Simultaneous production of butanol and acetoin by metabolically engineered Clostridium acetobutylicum

Biobutanol is a potential fuel substitute and has been receiving increased attention in recent years. However, the economics of biobutanol production have been hampered by a number of bottlenecks such as high cost of raw material and low yield of solvent. Co-production of value-added products is a possible way to improve the economics of biobutanol production. Here, we present metabolic engineering strategies to substitute the major by-product acetone for a value-added product acetoin during butanol fermentation. By overexpressing the α-acetolactate decarboxylase gene alsD in Clostridium acetobutylicum B3, the acetoin yield was markedly increased while acetone formation was reduced.
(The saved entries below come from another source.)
Ltac always_tac :=
  repeat first
    [ eff_step always_bind always_try_catch always_when always_for_each
    | match goal with
      | |- always _ (emit _) => apply always_emit; simpl; auto
      | |- always _ (ret _) => apply always_ret
      | |- always _ (exit _) => apply always_exit
      | |- always _ (statSync_size _) => apply always_statSync_size
      | |- always _ (readFileSync _) => apply always_readFileSync
      | |- always _ (api_get_upload_url _ _) =>
          apply always_api_get_upload_url; simpl; auto
      | |- always _ (api_get_release _ _ _) =>
          apply always_api_get_release; simpl; auto
      | |- always _ (axios_put _ _ _ _) => apply always_axios_put; simpl; auto
      | |- always _ (api_post_deploy _ _ _) =>
          apply always_api_post_deploy; simpl; auto
      end ].

Lemma always_poll_once w ep n : always (poll_event ep) (poll_once w ep n).
Proof. unfold poll_once. always_tac. Qed.

Lemma always_poll_loop w ep remaining attempts :
  always (poll_event ep) (poll_loop w ep remaining attempts).
Proof.
  revert attempts. induction remaining as [|remaining IH]; intros attempts; simpl.
  - always_tac.
  - apply always_bind; [apply always_poll_once|]. intros [|]; [always_tac | apply IH].
Qed.

Lemma poll_loop_returns w ep remaining attempts fs :
  exists tr, poll_loop w ep remaining attempts fs = MkRun (Done tt) tr fs.
Proof.
  destruct (poll_loop_schedule w ep remaining attempts fs) as (tr & k & H & _).
  eauto.
Qed.

Lemma poll_event_upload_event w options r key ep e :
  poll_event ep e -> upload_event w options r key e.
Proof. destruct e; simpl; tauto. Qed.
Subsequent disruption of adc gene effectively abolished acetone formation and further increased acetoin yield. After optimization of fermentation conditions, the alsD-overexpressing adc mutant generated butanol (13.8. g/L), acetoin (4.3. g/L), and ethanol (3.9. g/L), but no acetone. Thus, acetone was completely substituted for acetoin, and both mass yield and product value were improved. This study provides valuable insights into the regulation of acetoin synthesis and should be highly useful for the development of acetoin-derived products like 2,3-butanediol and 2-butanol in C. acetobutylicum.